- What is expected: Note each line in the data below that holds "upper", and copy it.

- Exercise materials:
Lemma values_set (d : Dict.t Token.t) k v x :
  In x (Dict.values (Dict.set d k v)) → x = v ∨ In x (Dict.values d).
Proof.
  induction d as [|[k' v'] r IH]; simpl.
  - intros [<-|[]]. by left.
  - destruct (String.eqb k' k); simpl; intros [<-|H]; try tauto.
    all: try (destruct (IH H); tauto).
Qed.

Lemma id_to_token_values tokens x :
  In x (Dict.values (id_to_token tokens)) → In x tokens.
Proof.
  unfold id_to_token.
  assert (H : ∀ l d,
    In x (Dict.values
            (fold_left (λ d token, Dict.set d (Token.id token) token) l d)) →
    In x l ∨ In x (Dict.values d)).
  { induction l as [|t l IH]; intros d; simpl; [tauto|].
    intros [?|[->|?]%values_set]%IH; tauto. }
  intros [?|[]]%H. done.
Qed.

(** [_sync_token_order] brings no token in. *)
Lemma _sync_token_order_tokens s x :
  In x (SessionState.tokens (_sync_token_order s)) →
  In x (SessionState.tokens s).
Proof.
  unfold _sync_token_order.
  destruct (SessionState.tokens s) as [|t r] eqn:E; [simpl; by rewrite E|].
  destruct (id_to_token_dict (t :: r)) as (ts & Hd & Hnd & _).
  rewrite (reorder_pick _ _ _ Hd Hnd). intros Hin.
  cbn [SessionState.tokens SessionState.set_token_order
         SessionState.set_tokens] in Hin.
  apply id_to_token_values. rewrite Hd, dict_of_values.
  eapply Permutation_in; [by apply pick_permutation | done].
Qed.

Lemma without_id_gone k ts : ¬ In k (token_ids (without_id k ts)).
Proof.
  rewrite without_id_ids, filter_In, negb_true_iff, String.eqb_neq. tauto.
Qed.

Lemma delete_token_mutator_fixed k s :
  order_synced s → ¬ In k (token_ids (SessionState.tokens s)) →
  delete_token_mutator k s = Ok (s, tt).
Proof.
  intros [E _] Hk. unfold delete_token_mutator.
  destruct s as [i n m ts order ps u]. simpl in *. subst order.
  change (List.filter _ ts) with (without_id k ts).
  rewrite without_id_absent by done.
  rewrite filter_all; [done|].
  intros j Hj. apply negb_true_iff, String.eqb_neq. by intros ->.
Qed.

(** The second [delete_token] changes the time stamp and nothing else. *)
Lemma delete_token_twice now1 now2 sid k (sessions : store) s :
  sessions !! upper sid = Some s →
  ∃ sessions1 s1 sessions2 s2,
    delete_token now1 sid k sessions = Ok (sessions1, s1, tt)
    ∧ delete_token now2 sid k sessions1 = Ok (sessions2, s2, tt)
    ∧ SessionState.updated_at s1 = now1
    ∧ s2 = SessionState.set_updated_at now2 s1
    ∧ sessions2 = <[upper sid := s2]> sessions1.
Proof.
  intros Hs. unfold delete_token.
  erewrite mutate_session_returns; [|exact Hs|reflexivity].
  set (s1 := committed now1 _). eexists _, s1, _, _.
  split; [reflexivity|].
  assert (Hsync : order_synced s1) by apply committed_synced.
  assert (Hgone : ¬ In k (token_ids (SessionState.tokens s1))).
  { intros (x & Hx & Hin)%in_map_iff.
    apply (_sync_token_order_tokens _ x) in Hin. simpl in Hin.
    apply (without_id_gone k (SessionState.tokens s)).
    apply in_map_iff. exists x. by split. }
  erewrite mutate_session_returns;
    [|apply lookup_insert_eq | by apply delete_token_mutator_fixed].
  split; [reflexivity|]. split; [done|]. split; [|done].
  unfold committed at 1. by rewrite _sync_token_order_fixed.
Qed.

Lemma filter_twice {A} (f : A → bool) l :
  List.filter f (List.filter f l) = List.filter f l.
Proof.
  rewrite filter_filter. apply filter_ext. intros x. by destruct (f x).
Qed.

- Solution to this problem:
  sessions !! upper sid = Some s →
    ∧ sessions2 = <[upper sid := s2]> sessions1.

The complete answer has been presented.